(Rom) Gestern hielt Papst Franziskus die traditionelle Neujahrsansprache an das beim Heiligen Stuhl akkreditierte Diplomatische Corps. Eine kurze Zusammenschau der von ihm genannten Themenschwerpunkte.
Mit besonderem Interesse wurden nach der gezielten Tötung von General Qassem Suleimani die Worte zu den aktuellen Spannungen zwischen dem Iran und den USA erwartet, doch dazu an anderer Stelle.
Als „Hauptziel des diplomatischen Engagements des Heiligen Stuhls nannte Franziskus den „Frieden und die ganzheitliche menschliche Entwicklung“.
Thema war zudem die Erwähnung von „schwersten Verbrechen gegen die Würde von Jugendlichen, Kindern und Heranwachsenden“ durch „nicht wenige Erwachsene, darunter auch etliche Mitglieder des Klerus“, die Franziskus als „Verbrechen, die Gott beleidigen“ brandmarkte.
Besonderes Augenmerk legte er auf seine Initiative zur „Wiederherstellung des globalen Bildungspakts“ mit dem Ziel einer „offeneren und integrativeren Bildung, die fähig ist, geduldig zuzuhören, einen konstruktiven Dialog und gegenseitiges Verständnis zu fördern“. Wörtlich sagt Franziskus dazu:
„Noch nie zuvor war es so notwendig, die Bemühungen in einem breiten Bildungsbündnis zu vereinen, um reife Menschen zu formen, die in der Lage sind, Spaltungen und Gegensätze zu überwinden und das Gefüge der Beziehungen für eine geschwisterlichere Menschheit wiederherzustellen.“
Dabei beklagte er eine Tendenz, sich auf einen „begrenzten Horizont“ zu „verschließen“:
„(…) der die alten Menschen mit Gleichgültigkeit behandelt und vor allem keinen Raum mehr für das entstehende Leben bietet.
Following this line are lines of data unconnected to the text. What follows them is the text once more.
(* ===== verification/UefiStart.v ===== *)
(** * Start-up under UEFI (main of zamak-uefi/src/main.rs, the adapter [UefiInput])

    From the entry point to the jump: the search for the configuration file, the
    menu on the screen, the chosen entry and the hand-off.  The keys are those of the
    successive polls; log lines are modelled in [Bench]. *)

From Stdlib Require Import String.
From stdpp Require Import base list numbers gmap.
From Stdlib Require Import ZArith Lia.
From S2P Require Import Prelude Bytes Strings Memory Heap Bump Limine Requests Config Theme Gfx Vmm PageTable UefiPaging UefiX86 Menu MenuDraw Elf UefiLoad UefiRequests UefiBoot UefiBootSpec.

Import Vmm.

Module UefiStart.
Import Limine Requests Gfx Menu MenuDraw Heap Elf UefiPaging UefiX86 UefiLoad UefiRequests UefiBoot UefiBootSpec.

(** ** The keyboard *)
Inductive ScanCode : Type := SCAN_UP | SCAN_DOWN | SCAN_ESCAPE | OtherScan.
Inductive InputKey : Type := Printable (c : Z) | Special (code : ScanCode).
(** [check_event] reports an error, or [read_key] gives a key, none, or an error
    (both [None]). *)
Definition read_key (check_failed : bool) (got : option InputKey) : Key :=
  if check_failed then NoKey
  else
    match got with
    | Some (Printable c) => if ((c =? 13) || (c =? 10))%bool then Enter else Char c
    | Some (Special SCAN_UP) => Up
    | Some (Special SCAN_DOWN) => Down
    | Some (Special SCAN_ESCAPE) => Esc
    | Some (Special OtherScan) | None => NoKey
    end.

(** ** The screen *)
Inductive PixelFormat : Type := Rgb | Bgr | OtherFormat.
Definition menu_framebuffer (g : Gop) (format : PixelFormat) : Framebuffer :=
  let masks red blue := mkFramebuffer (g_base g) (g_width g) (g_height g) (wmul 64 (g_stride g) 4) 32 0 8 red 8 8 8 blue 0 0 in
  match format with Rgb => masks 0 16 | Bgr => masks 16 0 | OtherFormat => masks 16 0 end.

(** The loop: the menu is drawn before each poll; no answer while keys are missing. *)
Fixpoint screen_loop (fb : Framebuffer) (font : PsfFont) (theme : Theme.Theme) (c : Config.Config) (keys : list Key)
    (st : Loop) (m : bmem) : outcome (option Z * bmem) :=
  let* m := draw_menu 64 fb font theme c (menu st) (time_remaining st) m in
  match keys with
  | [] => Ret (None, m)
  | key :: keys =>
      let* r := uefi_step (Config.entries c) 0 key st in
      match r with
      | Leave i => Ret (Some i, m)
      | Next st => screen_loop fb font theme c keys st m
      end
  end.

Section Start.
Context {H : Type} `{Heap H} (fw : Firmware H) 
  {T : Type} (build_tables : LoadedKernel -> outcome (Z * T)) (tables0 : T).
(** Unicode upper-casing, the name of the architecture, the font file, the display. *)
Context (to_uppercase : list Z -> list Z) (arch_name DEFAULT_FONT : list Z) (display : option (Gop * PixelFormat)).

Definition environment : Config.BootEnvironment := Config.mkEnv arch_name (str "bios") [].
Definition read_config (config_data : list Z) : outcome Config.Config :=
  match from_utf8 config_data with
  | None => Panic
  | Some config_str => Ret (Config.parse_with_env to_uppercase config_str environment)
  end.

Definition show_menu (c : Config.Config) (keys : list Key) (s : state (H := H)) : outcome (option Z * state) :=
  match display with
  | None => Panic
  | Some (g, format) =>
      let* font := parse_font DEFAULT_FONT in
      match font with
      | None => Panic
      | Some font =>
          let theme := Theme.with_variant Theme.default (Theme.parse_variant (Config.theme_variant c)) in
          let* '(r, m) := screen_loop (menu_framebuffer g format) font theme c keys (initial_loop c) (snd s) in
          Ret (r, (fst s, m))
      end
  end.

(** How [main] ends: it waits for a key in the menu, jumps to a kernel, or asks for a
    key and returns to the firmware. *)
Inductive Ending : Type :=
| InMenu (s : state (H := H))
| Jump (handoff : KernelHandoff) (tables : T) (s : state (H := H))
| PressAnyKey (s : state (H := H)).

Definition boot_config (config_data : list Z) (keys : list Key) (s : state (H := H)) : outcome Ending :=
  let* c := read_config config_data in
  let s := use_scratch (fw_scratch fw) 0 s in
  let* '(choice, s) := show_menu c keys s in
  match choice with
  | None => Ret (InMenu s)
  | Some selected_idx =>
      match get (Config.entries c) selected_idx with
      | None => Ret (PressAnyKey s)
      | Some entry =>
          let* booted := boot_entry fw build_tables tables0 entry s in
          match booted with
          | Some (handoff, tables, s) => Ret (Jump handoff tables s)
          | None => Ret (PressAnyKey s)
          end
      end
  end.

Definition CONFIG_PATHS : list (list Z) := [str "\zamak.conf" ++ [0]; str "\boot\zamak.conf" ++ [0]].
Fixpoint config_loop (paths : list (list Z)) (keys : list Key) (s : state (H := H)) : outcome Ending :=
  match paths with
  | [] => Ret (PressAnyKey s)
  | path :: paths =>
      match fw_open fw path with
      | Some (Some config_data) => boot_config config_data keys s
      | Some None | None => config_loop paths keys s
      end
  end.
Definition main (keys : list Key) (s : state (H := H)) : outcome Ending := config_loop CONFIG_PATHS keys s.
End Start.
Arguments Ending H T : clear implicits.
Arguments InMenu {H T}. Arguments Jump {H T}. Arguments PressAnyKey {H T}.

(** ** The menu on the screen *)

(** Keys of the keyboard, and a configuration whose menu fits on the screen whatever
    is typed: the texts stay below four gigabytes. *)
Definition key_ok (key : Key) : Prop := match key with Char c => is_scalar c | _ => True end.
Record menu_ready (fb : Framebuffer) (c : Config.Config) (n : Z) : Prop := mkMenuReady
  { r_width : 220 <= width fb < 2 ^ 32;
    r_height : 40 <= height fb < 2 ^ 32;
    r_flat : let flat := flatten_entries (Config.entries c) (menu (initial_loop c)) in
             Forall entry_fits flat /\ len flat <= 2 ^ 32;
    r_entries : Config.entries c <> [] /\ len (Config.entries c) < 2 ^ 64;
    r_cmdlines : Forall (fun e => bytes_ok (Config.cmdline e) /\ len (Config.cmdline e) + 4 * n <= 2 ^ 32) (Config.entries c);
    r_typed : 4 * n <= 2 ^ 32;
    r_timeout : 0 <= Config.timeout c /\ Config.timeout c * 10 < 2 ^ 56 }.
Die allgemeine Überalterung eines Teils der Weltbevölkerung, insbesondere im Westen, macht dies auf traurige und sinnbildliche Weise sichtbar.“
Er sprach zudem von der „dringenden Notwendigkeit einer ökologischen Umkehr“ und bedauerte, daß die internationale Politik von dieser „Dringlichkeit nicht erfaßt“ wurde, wie die Antwort der UN-Weltklimakonferenz COP25 in Madrid gezeigt habe, die „noch sehr schwach und sehr besorgniserregend“ sei. Der Klimawandel verlange eine „globale Antwort“.
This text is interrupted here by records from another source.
(* ===== verification/UefiEnter.v ===== *)
(** * From the configuration file to the kernel's first instruction under UEFI

    [main] ([UefiStart]), the tables it builds and the jump ([Handoff]) put together:
    the kernel is entered at the physical place of its entry point, and finds the image
    and the answers in memory; on RISC-V it never is. *)

From Stdlib Require Import String.
From stdpp Require Import base list numbers gmap.
From Stdlib Require Import ZArith Lia.
From S2P Require Import Prelude Bytes Strings Memory Heap Bump Requests Config Theme Gfx Vmm PageTable UefiPaging UefiX86 Handoff Menu MenuDraw Elf UefiLoad UefiRequests UefiBoot UefiBootSpec UefiStart.
Import Vmm.

Module UefiEnter.
Import Requests Gfx Menu MenuDraw Heap Elf UefiPaging UefiX86 UefiLoad UefiRequests UefiBoot UefiBootSpec UefiStart Handoff.

(** The last step of [main] on x86-64, for a processor with registers [f]: the jump for the
    kind of kernel. The compiler puts the operands of the Linux jump in [bp] and [en]. *)
Definition x86_hand_off (bp en : Reg) (h : KernelHandoff) (f : regfile) : outcome (Code * regfile) :=
  match h with
  | UefiLoad.Limine root_phys entry => let* code := x86_jump root_phys entry in Ret (code, f)
  | UefiLoad.Linux boot_params_phys entry => Ret (linux_jump bp en, set bp boot_params_phys (set en entry f))
  end.

Section Enter.
Context {H : Type} `{L : HeapLaws H} (fw : Firmware H) (spend max_map : Z) (Hfw : pages_ok fw spend max_map).
Context (up : list Z -> list Z) (arch_name DEFAULT_FONT : list Z) (g : Gop) (format : PixelFormat) (font : PsfFont).
Let fb := menu_framebuffer g format.
Context (Hfb : canvas_ok 64 fb) (Hparse : parse_font DEFAULT_FONT = Ret (Some font)) (Hfont : font_ok 64 font).

(** The entry point lies in the image. *)
Definition entry_inside (info : ElfInfo) : Prop :=
  0 <= Elf.entry info - image_start (segments info) < image_size (segments info).
Definition entry_address (info : ElfInfo) (rv : Z) : Z :=
  if is_pie info then wadd 64 (kernel_base info rv - image_start (segments info)) (Elf.entry info) else Elf.entry info.

Lemma entry_address_offset info pb rv : pie_ok info -> entry_inside info ->
  0 <= kernel_base info rv /\ kernel_base info rv + image_size (segments info) <= 2 ^ 64 ->
  entry_address info rv = vaddr_start (loaded info pb rv) + (Elf.entry info - image_start (segments info)).
Proof.
  intros Hpie Hin Hr. unfold entry_address, entry_inside in *. cbn [loaded vaddr_start].
  destruct (is_pie info) eqn:E.
  - destruct (Hpie E) as [Hz _]. unfold wadd. rewrite wrap_small; unfold is_w; lia.
  - unfold kernel_base. rewrite E. lia.
Qed.

(** C3: the whole boot under UEFI on x86-64, to the kernel's first instruction. Under the
    hypotheses of the start-up (a configuration file whose menu fits the display, keys
    that choose an entry naming an ELF kernel, memory for it) and with the entry point
    inside the image, [main] hands off the tables it built, and the hand-off, run by a
    loader that lies in mapped physical memory, always enters the kernel at the byte
    of the loaded image that is its entry point, interrupts disabled, with the image
    readable at its virtual addresses and every request answered in memory. *)
Theorem uefi_enters_kernel_x86 {M} `{MapperLaws M} (tables0 : M) ranges
    c keys i e data info ptr (s : state (H := H)) pb h2 offs :
  let rv := get_u64 (fw_rng fw) in
  let lk := loaded info pb rv in
  let reqs := List.map (fun o => pb + o) offs in
  config_ready fw up arch_name g format c keys -> uefi_menu c keys = Ret (Some i) -> get (Config.entries c) i = Some e ->
  kernel_placed fw spend max_map g format e data info ptr s pb h2 offs -> entry_inside info ->
  x86_kernel_ok lk (max_phys_from_mmap ranges) -> 2 ^ 47 <= vaddr_start lk ->
  x86_frames lk (max_phys_from_mmap ranges) <= frames_left tables0 ->
  exists h root tables s' kf files smp,
    main fw (x86_build tables0 ranges) tables0 up arch_name DEFAULT_FONT (Some (g, format)) keys s =
      Ret (UefiStart.Jump h tables s') /\ x86_build tables0 ranges lk = Ret (root, tables) /\
    image_readable (xread tables root) data info (kernel_base info rv - image_start (segments info)) pb reqs (snd s') /\
    kernel_sees fw e data ptr kf files smp reqs (snd s') /\
    forall bp en code_at f0 fl n,
      (forall k, 0 <= code_at k < max_phys_from_mmap ranges /\ fetch (x86_hw tables) f0 (code_at k) = Some (code_at k)) ->
      exists code, x86_hand_off bp en h f0 = Ret (code, f0) /\
        ends_in (x86_hw tables) code_at (Running code (mkCpu f0 [] fl n))
          (entered None (pb + (Elf.entry info - image_start (segments info))) (fun f => f CR3 = root)).
Proof.
  intros rv lk reqs Hc Hi He Hpl Hin Hk Hv Hf.
  destruct (x86_tables_show tables0 ranges lk Hk Hv Hf) as (root & tables & Hts).
  destruct (main_starts fw spend max_map Hfw up arch_name DEFAULT_FONT g format font Hfb Hparse Hfont
    (x86_build tables0 ranges) tables0 root tables (xread tables root) c keys i e data info ptr s pb h2 offs
    Hc Hi He Hpl Hts) as (s' & kf & files & smp & Em & Himg & Hsees).
  pose proof (ts_built _ _ _ _ _ Hts) as Eb.
  eexists _, root, tables, s', kf, files, smp. split; [exact Em|]. do 3 (split; [done|]).
  intros bp en code_at f0 fl n Hl. pose proof Hk as (_ & _ & Hr & _).
  change (if is_pie info then _ else _) with (entry_address info rv).
  rewrite (entry_address_offset info pb rv (kf_pie _ _ _ _ (pl_found _ _ _ _ _ _ _ _ _ _ _ _ _ Hpl)) Hin)
    by (cbn [lk loaded vaddr_start k_size] in *; lia).
  destruct (x86_built_enters tables0 ranges lk (Elf.entry info - image_start (segments info)) root tables
    Hk Hv Hf Hin Eb code_at f0 fl n Hl) as (code & Ec & Hrun).
  exists code. split; [|exact Hrun]. unfold x86_hand_off. fold lk. by rewrite Ec.
Qed.

(** The whole boot on AArch64, to the kernel's first instruction. *)
Theorem uefi_enters_kernel_aarch64 {A : Type} `{FrameAllocatorLaws A} (frames : A) (memory : tmem) ranges
    c keys i e data info ptr (s : state (H := H)) pb h2 offs :
  let rv := get_u64 (fw_rng fw) in
  let lk := loaded info pb rv in
  let reqs := List.map (fun o => pb + o) offs in
  config_ready fw up arch_name g format c keys -> uefi_menu c keys = Ret (Some i) -> get (Config.entries c) i = Some e ->
  kernel_placed fw spend max_map g format e data info ptr s pb h2 offs -> entry_inside info ->
  boot_ok (pa_limit Aarch64) lk (max_phys_from_mmap ranges) ->
  can_alloc (1 + plan_budget (mappings (build_plan lk (max_phys_from_mmap ranges)))) frames ->
  exists root entry tables s' kf files smp,
    main fw (build Aarch64 frames memory ranges) memory up arch_name DEFAULT_FONT (Some (g, format)) keys s =
      Ret (UefiStart.Jump (UefiLoad.Limine root entry) tables s') /\
    image_readable (vread Aarch64 tables root) data info (kernel_base info rv - image_start (segments info)) pb reqs (snd s') /\
    kernel_sees fw e data ptr kf files smp reqs (snd s') /\
    forall firmware code_at f0 fl n, arm_loader tables firmware code_at f0 ->
      ends_in (arm_hw tables firmware) code_at (Running (aarch64_jump root entry) (mkCpu f0 [] fl n))
        (entered (Some Aarch64) (pb + (Elf.entry info - image_start (segments info)))
           (fun f => f TTBR1_EL1 = root /\ f TCR_EL1 = TCR_VALUE /\ f MAIR_EL1 = STANDARD_MAIR)).
Proof.
  intros rv lk reqs Hc Hi He Hpl Hin Hboot Hfr.
  assert (Hlim : 2 ^ 48 <= pa_limit Aarch64 <= 2 ^ 64) by (split; by vm_compute).
  pose proof (pl_found _ _ _ _ _ _ _ _ _ _ _ _ _ Hpl) as Hfound.
  destruct (core_tables_show fw Aarch64 frames memory ranges data info pb Hlim (kf_segments _ _ _ _ Hfound) Hboot Hfr)
    as (root & tables & Hts).
  destruct (main_starts fw spend max_map Hfw up arch_name DEFAULT_FONT g format font Hfb Hparse Hfont
    _ memory root tables (vread Aarch64 tables root) c keys i e data info ptr s pb h2 offs
    Hc Hi He Hpl Hts) as (s' & kf & files & smp & Em & Himg & Hsees).
  eexists root, _, tables, s', kf, files, smp. split; [exact Em|]. split; [done|]. split; [done|].
  intros firmware code_at f0 fl n Hl. pose proof Hboot as (Hv & _ & _ & Hr & _).
  change (if is_pie info then _ else _) with (entry_address info rv).
  rewrite (entry_address_offset info pb rv (kf_pie _ _ _ _ Hfound) Hin)
    by (cbn [lk loaded vaddr_start k_size] in *; unfold KERNEL_VIRT_BASE in *; lia).
  exact (aarch64_built_enters frames memory ranges lk _ root tables Hboot Hin Hfr (ts_built _ _ _ _ _ Hts) firmware code_at f0 fl n Hl).
Qed.

(** C9: the whole boot under UEFI on RISC-V. Under the same hypotheses [main] goes all
    the way to the hand-off, with the image readable through the tables and every
    request answered, and then no run of the jump reaches the kernel. *)
Theorem uefi_riscv64_never_enters {A : Type} `{FrameAllocatorLaws A} (frames : A) (memory : tmem) ranges
    c keys i e data info ptr (s : state (H := H)) pb h2 offs :
  let rv := get_u64 (fw_rng fw) in
  let lk := loaded info pb rv in
  let reqs := List.map (fun o => pb + o) offs in
  config_ready fw up arch_name g format c keys -> uefi_menu c keys = Ret (Some i) -> get (Config.entries c) i = Some e ->
  kernel_placed fw spend max_map g format e data info ptr s pb h2 offs ->
  boot_ok (pa_limit Riscv64) lk (max_phys_from_mmap ranges) ->
  can_alloc (1 + plan_budget (mappings (build_plan lk (max_phys_from_mmap ranges)))) frames ->
  exists root entry tables s',
    main fw (build Riscv64 frames memory ranges) memory up arch_name DEFAULT_FONT (Some (g, format)) keys s =
      Ret (UefiStart.Jump (UefiLoad.Limine root entry) tables s') /\
    image_readable (vread Riscv64 tables root) data info (kernel_base info rv - image_start (segments info)) pb reqs (snd s') /\
    forall other code_at c, (forall n, 0 <= code_at n < 2 ^ 47) ->
      ends_in (riscv_hw tables other) code_at (Running (riscv64_jump root entry) c)
        (fun s => exists n, s = Lost (code_at n)).
Proof.
  intros rv lk reqs Hc Hi He Hpl Hboot Hfr.
  assert (Hlim : 2 ^ 48 <= pa_limit Riscv64 <= 2 ^ 64) by (split; by vm_compute).
  pose proof (pl_found _ _ _ _ _ _ _ _ _ _ _ _ _ Hpl) as Hfound.
  destruct (core_tables_show fw Riscv64 frames memory ranges data info pb Hlim (kf_segments _ _ _ _ Hfound) Hboot Hfr)
    as (root & tables & Hts).
  destruct (main_starts fw spend max_map Hfw up arch_name DEFAULT_FONT g format font Hfb Hparse Hfont
    _ memory root tables (vread Riscv64 tables root) c keys i e data info ptr s pb h2 offs
    Hc Hi He Hpl Hts) as (s' & kf & files & smp & Em & Himg & Hsees).
  eexists root, _, tables, s'. split; [exact Em|]. split; [done|]. intros other code_at cpu Hl.
  exact (riscv64_built_lost frames memory ranges lk root tables Hboot Hfr (ts_built _ _ _ _ _ Hts) other code_at _ cpu Hl).
Qed.
End Enter.

(** ** The machine of [UefiStart]; the firmware's tables are taken to map memory as the
    new ones do. *)
#[local] Existing Instance Bump.bump_heap.
#[local] Existing Instance Bump.bump_laws.
#[local] Existing Instance UefiX86.page_map.
#[local] Existing Instance UefiX86.page_map_laws.
Lemma start_x86_ok : x86_kernel_ok (loaded sample_elf 0x201000 513) (max_phys_from_mmap sample_entries).
Proof. split_and!; try (by vm_compute). right. by vm_compute. Qed.
Lemma start_x86_frames : x86_frames (loaded sample_elf 0x201000 513) (max_phys_from_mmap sample_entries)
  <= frames_left (mkPageMap 100 0 []).
Proof. by vm_compute. Qed.

Lemma uefi_enters_kernel_x86_witness : exists h root tables s',
  main (start_firmware true) (x86_build (mkPageMap 100 0 []) sample_entries) (mkPageMap 100 0 [])
    ascii_upper (str "x86_64") start_font_file (Some (start_gop, Bgr)) start_keys sample_state = Ret (UefiStart.Jump h tables s') /\
  exists code, x86_hand_off RSI (Gpr 0) h (fun _ => root) = Ret (code, fun _ => root) /\
    ends_in (x86_hw tables) (sample_code 0x1000) (Running code (mkCpu (fun _ => root) [] Quiet 0))
      (entered None 0x201008 (fun f => f CR3 = root)).
Proof.
  destruct (uefi_enters_kernel_x86 (start_firmware true) 0 0 (start_pages_ok true) ascii_upper (str "x86_64") start_font_file
    start_gop Bgr start_font start_canvas eq_refl start_font_ok
    (mkPageMap 100 0 []) sample_entries start_config start_keys 1 start_entry
    sample_file sample_elf 0x200000 sample_state 0x201000 (Bump.mkBump 0x200000 0x100000 0x2000) [0x20; 0x48])
    as (h & root & tables & s' & kf & files & smp & Eb & Et & _ & _ & Hrun);
    [apply start_ready|exact start_choice|exact start_chosen|apply start_placed|
    split; vm_compute; congruence|exact start_x86_ok|by vm_compute|exact start_x86_frames|].
  exists h, root, tables, s'. split; [exact Eb|]. apply (Hrun RSI (Gpr 0) (sample_code 0x1000)).
  intros k. pose proof (sample_code_range 0x1000 k).
  assert (Hr : 0 <= sample_code 0x1000 k < max_phys_from_mmap sample_entries)
    by (change (max_phys_from_mmap sample_entries) with 0x3000; lia).
  split; [exact Hr|]. apply (x86_built_fetch (mkPageMap 100 0 []) sample_entries (loaded sample_elf 0x201000 513) root);
    [exact start_x86_ok|by vm_compute|exact start_x86_frames|by vm_compute|exact Et|reflexivity|exact Hr].
Defined.

Lemma uefi_riscv64_never_enters_witness : exists root entry tables s',
  main (start_firmware false) (build Riscv64 (mkBumpFrames 0x400000) (fun _ _ => 0xdead) sample_entries) (fun _ _ => 0xdead)
    ascii_upper (str "x86_64") start_font_file (Some (start_gop, Bgr)) start_keys sample_state =
    Ret (UefiStart.Jump (UefiLoad.Limine root entry) tables s') /\
  ends_in (riscv_hw tables (fun _ _ => None)) (sample_code 0x80200000)
    (Running (riscv64_jump root entry) (mkCpu (fun _ => 0) [] Quiet 0))
    (fun s => exists n, s = Lost (sample_code 0x80200000 n)).
Proof.
  destruct (uefi_riscv64_never_enters (start_firmware false) 0 0 (start_pages_ok false) ascii_upper (str "x86_64") start_font_file
    start_gop Bgr start_font start_canvas eq_refl start_font_ok
    (mkBumpFrames 0x400000) (fun _ _ => 0xdead) sample_entries start_config start_keys 1 start_entry
    sample_file sample_elf 0x200000 sample_state 0x201000 (Bump.mkBump 0x200000 0x100000 0x2000) [0x20; 0x48])
    as (root & entry & tables & s' & Eb & _ & Hrun);
    [apply start_ready|exact start_choice|exact start_chosen|apply start_placed
    |vm_compute; intuition congruence|apply bump_can_alloc; vm_compute; congruence|].
  exists root, entry, tables, s'. split; [exact Eb|]. apply Hrun. intros n. pose proof (sample_code_range 0x80200000 n). lia.
Defined.
End UefiEnter.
Im Zusammenhang mit der Amazonassynode sprach Franziskus davon, „neue Wege zur Verkündigung des Evangeliums an das Volk Gottes, besonders an die indigenen Völker“ zu gehen. Den Amazonas-Urwald nannte er dabei das „biologische Herz der Erde, das mehr und mehr bedroht wird“.
Franziskus rief dazu auf, „antidemokratische, populistische und extremistische Tendenzen zu verhindern“.
In besonderer Weise betonte er die Bedeutung seiner Abu-Dhabi-Reise im Februar 2019 und die Unterzeichnung des Dokuments über die Brüderlichkeit aller Menschen für ein friedliches Zusammenleben in der Welt.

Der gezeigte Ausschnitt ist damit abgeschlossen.